Trod called me from Hobby Lobby (God bless him) and said they had about 14 different designs of conchos...but smallest was about an inch and a half.. Way too big for the puny little antlers I been working with...I talked to the HL guy at the location out I10 and he didn't have much of anything...not any of the star conchos that I'm looking for..

Think tomorrow I'll either try again on the 'net or more probably call the folks on Jeff's link above and try to order a few. If any of you are interested, stroll thru their site and pick out what ya want..gimme item number and how many you want and I'll be glad to include them in my order and relay them on to you when they get here.. Don't think I'll be ordering very many this first order until I see what they got.. Been burned too many times in the cyber world..lol

Standing by.....the OF


----------



## trodery (Sep 13, 2006)

Those are some really nice conchos on that site!

Those would look great on some mesquite handles!


----------



## EndTuition (May 24, 2004)

trodery said:


> Those are some really nice conchos on that site!
> 
> Those would look great on some mesquite handles!


I'm on it.

Here is my first mesquite handle, no conchos yet, sorry. But, I did just so happen to have a stainless steel eyebolt, go figure. Also a Texas Ebony handle with a Remington shotshell brass in the handle. I still need to epoxy it but I'm going to get some of the supper clear stuff first. I do have two conchos ready to go for the next attempt, but these handles had already been turned too small before I realized it.


----------



## trodery (Sep 13, 2006)

Cool ET!


----------



## Robert A. (Jan 8, 2009)

ET,
The Shotgun Shell is off the hook!! Got the gears turning now I see!!

RA


----------



## Flat Fish (Jun 18, 2005)

Both those are nice. I really like the shotgun shell idea.


----------



## Tortuga (May 21, 2004)

Well..we shall see about 'Concho Heaven'.. Finally got it to accept 'net order. Minimum of 10 conchos of whatever you chose.. They look pretty good on the screen..can't quite understand how they can offer 'sterling silver' for $1.50..but we shall see.. Ordered 5/8", 3/4" and 1".. Gonna have a LOT more than I wanted so I'll be in touch when they get here and see if anybody wants to give 'em a try...

I may have to go with the 'mesquite' or some other wood handles to get something round.. Been out in the shop cutting up and sanding a bunch of Axis that Capt.
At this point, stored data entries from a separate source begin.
(** ** The exceptions of a walk *)

Lemma walk_elements_stops l subs l' :
  walk_elements l subs l' -> isinstance (hd_error l') sequence_ends = true.
Proof. induction 1; assumption. Qed.

Lemma opens_value_cases (t : Token) :
  opens_value t
  = isinstance (Some t) [ScalarToken] || isinstance (Some t) sequence_starts.
Proof.
  destruct t as [c sm em]. unfold opens_value, isinstance. simpl.
  destruct c; reflexivity.
Qed.

Lemma fuel_stuck (f : nat) :
  (forall l e l', value_fuel f l = (Raise e, l') ->
     exists tok, e = error_scalar tok /\ stuck_value l tok l')
  /\ (forall l e l', sequence_fuel f l = (Raise e, l') ->
        (isinstance (hd_error l) sequence_starts = false
         /\ e = error_start (hd_error l) /\ l' = tl l)
        \/ (isinstance (hd_error l) sequence_starts = true
            /\ exists tok, e = error_scalar tok /\ stuck_value l tok l'))
  /\ (forall i es l e l', while_fuel f i es l = (Raise e, l') ->
        exists tok, e = error_scalar tok /\ stuck_elements l tok l').
Proof.
  induction f as [|f (IHv & IHs & IHw)].
  - repeat split; intros; discriminate.
  - split; [|split].
    + intros l e l' H. rewrite value_fuel_S in H.
      destruct (isinstance (hd_error l) sequence_starts) eqn:Es.
      * destruct (IHs _ _ _ H) as [(Hs & _)|(_ & Hstuck)];
          [congruence|exact Hstuck].
      * rewrite primitive_eq in H. destruct l as [|t rest].
        -- injection H as <- <-. exists None. split; [reflexivity|constructor].
        -- destruct (isinstance (Some t) [ScalarToken]) eqn:Et; [discriminate|].
           injection H as <- <-. exists (Some t). split; [reflexivity|].
           constructor. rewrite opens_value_cases, Et. exact Es.
    + intros l e l' H. rewrite sequence_fuel_S in H.
      destruct l as [|s l1].
      * injection H as <- <-. left. repeat split.
      * destruct (isinstance (Some s) sequence_starts) eqn:Es.
        -- right. split; [exact Es|].
           destruct (while_fuel f 0 [] l1) as [[[k out]|err|] l2] eqn:E;
             try discriminate.
           ++ exfalso. apply (proj2 (proj2 (fuel_sound f))) in E.
              destruct E as (subs & Hw & _). apply walk_elements_stops in Hw.
              destruct l2 as [|e0 l3]; [discriminate|]. simpl hd_error in Hw.
              rewrite Hw in H. discriminate.
           ++ injection H as <- <-. apply IHw in E.
              destruct E as (tok & -> & Hstuck). exists tok.
              split; [reflexivity|]. constructor; assumption.
        -- injection H as <- <-. left. repeat split. exact Es.
    + intros i es l e l' H. rewrite while_fuel_S in H.
      destruct (isinstance (hd_error l) sequence_ends) eqn:He; [discriminate|].
      destruct (value_fuel f (skip BlockEntryToken l)) as [[sub|err|] l2] eqn:E;
        try discriminate.
      * apply (proj1 (fuel_sound f)) in E. apply IHw in H.
        destruct H as (tok & -> & Hstuck). exists tok.
        split; [reflexivity|]. eapply stuck_next; eassumption.
      * injection H as <- <-. apply IHv in E.
        destruct E as (tok & -> & Hstuck). exists tok.
        split; [reflexivity|]. apply stuck_element; assumption.
Qed.
(** C10.  In every table returned for well-formed assumptions, given that
    [z ** 0] is [1] and that [initial * 1] is [initial], the [Initial]
    column of a category that is not static holds [round(initial, 2)]
    while that of a static category holds [initial] itself.  So two
    categories with the same stored initial value, one static and one not,
    show different [Initial] cells whenever rounding changes that value. *)
Theorem build_new_df_initial_column (a : Assumptions num) (periods x y : Z) t :
  well_formed a → (build_new_df a periods x y).2 = Ok t →
  (∀ z, pow z 0 = Some (of_Z 1)) →
  (∀ key initial_value,
     (key, initial_value) ∈ initial_values a →
     mul initial_value (of_Z 1) = initial_value →
     ∃ series,
       assoc key (rows t) = Some series ∧
       series !! 0%nat =
         Some (if is_static (static_keys a) key
               then initial_value else round2 initial_value)) ∧
  (∀ key1 key2 initial_value,
     (key1, initial_value) ∈ initial_values a →
     (key2, initial_value) ∈ initial_values a →
     is_static (static_keys a) key1 = true →
     is_static (static_keys a) key2 = false →
     mul initial_value (of_Z 1) = initial_value →
     round2 initial_value ≠ initial_value →
     ∃ series1 series2 cell1 cell2,
       assoc key1 (rows t) = Some series1 ∧
       assoc key2 (rows t) = Some series2 ∧
       series1 !! 0%nat = Some cell1 ∧ series2 !! 0%nat = Some cell2 ∧
       cell1 = initial_value ∧ cell2 = round2 initial_value ∧
       cell1 ≠ cell2).
Proof.
  intros Hwf Ht Hpow.
  pose proof (build_new_df_Ok_inv a periods x y t Ht) as [Hper _].
  assert (∀ key iv, (key, iv) ∈ initial_values a → mul iv (of_Z 1) = iv →
    ∃ series, assoc key (rows t) = Some series ∧
      series !! 0%nat =
        Some (if is_static (static_keys a) key then iv else round2 iv)) as Hcol.
  { intros key iv Hin Hmul.
    destruct (build_new_df_row_cases a periods x y t Hwf Ht key iv Hin)
      as (series & Hassoc & Hcase).
    exists series. split; [done|].
    destruct (is_static (static_keys a) key).
    - subst series. apply lookup_replicate_2. lia.
    - destruct Hcase as (rate & _ & Hseries).
      destruct (lookup_compound iv rate periods series 0 Hseries)
        as (power & Hpower & Hcell); [lia|].
      rewrite Hpow in Hpower. injection Hpower as <-.
      change (Z.to_nat 0) with 0%nat in Hcell. by rewrite Hcell, Hmul. }
  split; [exact Hcol|].
  intros key1 key2 iv Hin1 Hin2 Hs1 Hs2 Hmul Hround.
  destruct (Hcol key1 iv Hin1 Hmul) as (series1 & Hser1 & Hc1).
  destruct (Hcol key2 iv Hin2 Hmul) as (series2 & Hser2 & Hc2).
  rewrite Hs1 in Hc1. rewrite Hs2 in Hc2.
  exists series1, series2, iv, (round2 iv). repeat (split; [done|]). congruence.
Qed.

(** X12.  What [main] chains: on whatever extraction returns, and after any
    calls already made, the builder called with [periods >= 0] returns a
    table when every power it computes has a value, and otherwise raises
    [OverflowError]; it raises neither [KeyError] nor [ValueError]. *)
Theorem extraction_then_projection (df : DataFrame num) a
    (calls : list (Z * Z * Z)) (periods x y : Z) :
  main_flow df = Ok a → 0 ≤ periods →
  let a' := foldl (λ s c, (build_new_df s c.1.1 c.1.2 c.2).1) a calls in
  (powers_return (static_keys a') (override_rates (avg_growth_rates a') x y)
                 (initial_values a') periods →
   ∃ t, (build_new_df a' periods x y).2 = Ok t) ∧
  (power_overflows (static_keys a') (override_rates (avg_growth_rates a') x y)
                   (initial_values a') periods →
   (build_new_df a' periods x y).2 = Err OverflowError) ∧
  (∀ e, (build_new_df a' periods x y).2 = Err e → e = OverflowError).
Proof.
  intros Hmain%main_flow_well_formed Hper. cbv zeta.
  apply (well_formed_after_calls a calls) in Hmain.
  exact (build_new_df_wf_result _ periods x y Hmain Hper).
Qed.

(** X13.  From the sheet to the table: in every table returned for the
    assumptions extracted from a sheet, the row of a static category
    repeats, in every column, the cell of its row in column 1 of the
    sheet. *)
Theorem static_projection_from_sheet (df : DataFrame num) a (periods x y : Z) t :
  main_flow df = Ok a → (build_new_df a periods x y).2 = Ok t →
  Forall2 (λ r key,
             key ∈ static_keys a →
             ∃ row cell,
               df_rows df !! r = Some row ∧ row !! 1%nat = Some cell ∧
               assoc key (rows t) =
                 Some (replicate (Z.to_nat (periods + 1)) cell))
          category_rows category_names.
Proof.
  intros Hmain Ht.
  pose proof (main_flow_well_formed df a Hmain) as Hwf.
  pose proof (build_new_df_rows a periods x y t Hwf Ht) as Hrows.
  apply main_flow_inv in Hmain as (sections & initial & Hid & _ & _ & Hinit & ->).
  cbn [initial_values static_keys] in *.
  apply identify_key_sections_inv in Hid
    as (_ & r2 & r3 & r6 & r7 & r8 & H2 & H3 & H6 & H7 & H8 & ->).
  assert (∀ row : list num,
    elems (slice_of df row) !! 0%nat = row !! 1%nat) as Hcell.
  { intros row. simpl. rewrite lookup_take_lt by lia. by rewrite lookup_drop. }
  cbn [mapM fst snd] in Hinit. rewrite !Hcell in Hinit.
  destruct (r2 !! 1%nat) as [v2|] eqn:E2; [|discriminate].
  destruct (r3 !! 1%nat) as [v3|] eqn:E3; [|discriminate].
  destruct (r6 !! 1%nat) as [v6|] eqn:E6; [|discriminate].
  destruct (r7 !! 1%nat) as [v7|] eqn:E7; [|discriminate].
  destruct (r8 !! 1%nat) as [v8|] eqn:E8; [|discriminate].
  injection Hinit as <-.
  assert (∀ key v, (key, v) ∈
      [("Product Sales", v2); ("Service Sales", v3); ("Cost of Goods Sold", v6);
       ("Marketing", v7); ("Staff Salaries", v8)] →
    key ∈ static_of (growth_of
      [("Product Sales", slice_of df r2); ("Service Sales", slice_of df r3);
       ("Cost of Goods Sold", slice_of df r6); ("Marketing", slice_of df r7);
       ("Staff Salaries", slice_of df r8)]) →
    assoc key (rows t) = Some (replicate (Z.to_nat (periods + 1)) v)) as Hstatic.
  { intros key v Hin Hs.
    destruct (Hrows key v Hin) as (_ & series & Hassoc & Hser).
    rewrite project_row_static in Hser by (by apply is_static_true_iff).
    by injection Hser as <-. }
  unfold category_rows, category_names.
  repeat (apply Forall2_cons; split;
    [intros Hs; eexists _, _; split; [eassumption|]; split; [eassumption|];
     apply Hstatic; [|done]; rewrite !elem_of_cons; tauto|]).
  apply Forall2_nil_2.
Qed.

End Properties.

(** * The sample sheets, evaluated *)

Section Samples.
Import Binary64 Examples.

Example main_flow_sheet : main_flow sheet = Ok sheet_assumptions.
Proof. vm_compute. reflexivity. Qed.

Example main_flow_flat_sheet : main_flow flat_sheet = Ok flat_assumptions.
Proof. vm_compute. reflexivity. Qed.

(** Constant growth of 10 percent gives rates of 0.1. *)
Example constant_growth :
  rates_of (map float_of_Z [100; 110; 121]) = [1 / 10; 1 / 10]%float.
Proof. vm_compute. reflexivity. Qed.

(** A value of 100 compounded at 4 percent over three periods. *)
Example four_percent :
  compound 100%float (quot (of_Z 4) (of_Z 100)) 3 =
    Ok [100; 104; 10816 / 100; 11249 / 100]%float.
Proof. vm_compute. reflexivity. Qed.

(** A history with one unchanged month is static. *)
Example unchanged_month :
  has_zero (rates_of (map float_of_Z [50; 50; 60; 50])) = true.
Proof. vm_compute. reflexivity. Qed.

(** The table for [sheet], three periods, rates of 4 and 5 percent. *)
Example sheet_table :
  (build_new_df sheet_assumptions 3 4 5).2 =
    Ok {| columns := ["Category"; "Initial"; "Month 1"; "Month 2"; "Month 3"];
          rows :=
            [("Product Sales", [1; 104 / 100; 108 / 100; 112 / 100]);
             ("Service Sales", [200; 210; 2205 / 10; 23153 / 100]);
             ("Total Sales",
              [200 + 1; 210 + 104 / 100; 2205 / 10 + 108 / 100;
               23153 / 100 + 112 / 100]);
             ("Cost of Goods Sold", [50; 50; 50; 50]);
             ("Marketing", [20; 20; 20; 20]);
             ("Staff Salaries", [300; 303; 30603 / 100; 30909 / 100]);
             ("Total Operating Expenses",
              [370; 373; 70 + 30603 / 100; 70 + 30909 / 100]);
             ("Net Income",
              [201 - 370; (210 + 104 / 100) - 373;
               (2205 / 10 + 108 / 100) - (70 + 30603 / 100);
               (23153 / 100 + 112 / 100) - (70 + 30909 / 100)])]%float |}.
Proof. vm_compute. reflexivity. Qed.
(** A failed search: count it, then requeue the task with a penalty of
    0.1, or give the task up at the third failure. *)
Definition retry_or_fail (st : loop_state) (rest : list (float * string))
    (priority : float) (task_id : string) : loop_state :=
  let count := S (default O (task_retry_counts st !! task_id)) in
  let counts := <[task_id := count]> (task_retry_counts st) in
  if (count <? 3)%nat then
    mk_loop_state (schedule st) (heappush rest ((priority + PyFloat.tenth)%float, task_id))
      (failed_tasks st) counts (scheduled_count st)
  else
    mk_loop_state (schedule st) rest (failed_tasks st ∪ {[task_id]}) counts
      (scheduled_count st).

(** The loop over [try_shift] for a quality inspection: the team, start
    and shift chosen so far are [acc]. *)
Definition try_quality_shifts (sch : scheduler) (earliest_start : Z)
    (product_line : string) (mechanics_needed duration : Z)
    : option (Z * string * string) :=
  fold_left
    (λ acc try_shift,
       match assign_quality_team_balanced sch try_shift mechanics_needed with
       | Some temp_team =>
           if String.eqb temp_team "" then acc
           else
             match get_next_working_time_with_capacity sch earliest_start product_line
                     temp_team mechanics_needed duration true with
             | Some (temp_start, _) =>
                 match acc with
                 | Some (scheduled_start, _, _) =>
                     if temp_start <? scheduled_start
                     then Some (temp_start, temp_team, try_shift) else acc
                 | None => Some (temp_start, temp_team, try_shift)
                 end
             | None => acc
             end
       | None => acc
       end)
    ["1st"; "2nd"; "3rd"]%string None.
(** The handler of the [/home*] pattern. *)
Definition homeHandler : PatternHandler S :=
  fun req res =>
    r <- getUser req res ;;
    let origin := origin req in
    let next := pathname req in
    if negb (truthy (user r)) then
      let signIn := auth_signIn (pathsConfig env) in
      let redirectPath := signIn ++ "?next=" ++ next in
      ret (Some (Redirect redirectPath origin))
    else
      requiresMultiFactorAuthentication <-
        perform mfa_check_call
          (checkRequiresMultiFactorAuthentication env req res) ;;
      if truthy requiresMultiFactorAuthentication then
        ret (Some (Redirect (auth_verifyMfa (pathsConfig env)) origin))
      else ret None.

(** [getPatterns]: each [URLPattern] by its pathname pattern. *)
Definition getPatterns : list (string * PatternHandler S) :=
  [("/admin*", adminMiddleware);
   ("/auth*", authHandler);
   ("/home*", homeHandler)].

(** [matchUrlPattern]: the handler of the first pattern that matches. *)
Definition matchUrlPattern (url : string) : option (PatternHandler S) :=
  let input := split_head "?"%char url in
  option_map snd
    (find (fun pattern => urlPatternExec env (fst pattern) input) getPatterns).

(** [setRequestId]: the request after the update of its headers. *)
Definition setRequestId (request : NextRequest) : M S NextRequest :=
  id <- perform random_uuid_call (randomUUID env) ;;
  ret (mkNextRequest (method request) (url request) (pathname request)
         (origin request)
         (headers_set "x-correlation-id" id (request_headers request))).

(** [middleware]. *)
Definition middleware (request : NextRequest) : M S NextResponse :=
  let response := Next in
  request <- setRequestId request ;;
  csrfResponse <- withCsrfMiddleware request response ;;
  match matchUrlPattern (url request) with
  | Some handlePattern =>
      patternHandlerResponse <- handlePattern request csrfResponse ;;
      match patternHandlerResponse with
      | Some r => ret r
      | None => ret csrfResponse
      end
  | None => ret csrfResponse
  end.

End Middleware.

Arguments getUser {S} env request response.
Arguments csrfOptions {S} env request.
Arguments withCsrfMiddleware {S} env request response.
Arguments adminMiddleware {S} env.
Arguments authHandler {S} env.
Arguments homeHandler {S} env.
Arguments getPatterns {S} env.
Arguments matchUrlPattern {S} env url.
Arguments setRequestId {S} env request.
Arguments middleware {S} env request.

(** The users [adminMiddleware] lets through: an object whose
    [app_metadata] is an object with the [role] 'super-admin'. *)
Definition is_super_admin (u : value) : bool :=
  match u with
  | VObject user_fields =>
      match lookup_field "app_metadata" user_fields with
      | VObject metadata =>
          match lookup_field "role" metadata with
          | VString role => role =? "super-admin"
          | _ => false
          end
      | _ => false
      end
  | _ => false
  end.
Wayne dropped off at the office for me..and it's gonna be hell getting the right size round butt on the antlers.. MAN !!! I STINK!!, MY NOSE STINKS !!!, MY SHOP STINKS !!!...Luv that antler...LOL


----------



## liftologist (Dec 8, 2007)

Thanks for the info Tortuga....... As for the antler my wife won't come around when I'm messing with it.......


----------



## Viking48 (Jan 24, 2006)

liftologist said:


> As for the antler my wife won't come around when I'm messing with it.......


Hmmmm - I may have to give that a try.


----------



## Flat Fish (Jun 18, 2005)

OK - I was in Hobby Lobby picking up something for my wife and I grabbed two 1" conchos for expiramenting. How are you attaching these things to the handles? I was thinking to try them on some stoppers.


----------



## EndTuition (May 24, 2004)

What I have been doing is mounting them on the lathe using the screw threads and a short bolt. Turn the back flat so it will rest flat against the wood, and then drill the center out from the back, which also removes the threaded post. This is for the case where a rod or eyebolt needs to mount on the same end. 

I have given some thought lately however to just using a short bolt in the back of the concho since it's already threaded, and then gluing or threading that into a recessed hole on the end of the handle, but that just seems way to simple.


----------



## mr bill (Apr 1, 2006)

Tortuga, Be careful with that antler dust....That stuff is an afrodisiac....

There could be trouble in the trailer park for sure.....

BB


----------



## Tortuga (May 21, 2004)

mr bill said:


> Tortuga, Be careful with that antler dust....That stuff is an afrodisiac....
> 
> There could be trouble in the trailer park for sure.....
> 
> BB


NOW...THAT *IS* FUNNY !!!!!!

(don't I wish, mr bill....):rotfl:


----------



## metal man (Mar 30, 2006)

if youall decide to do a bulk buy count me in.


----------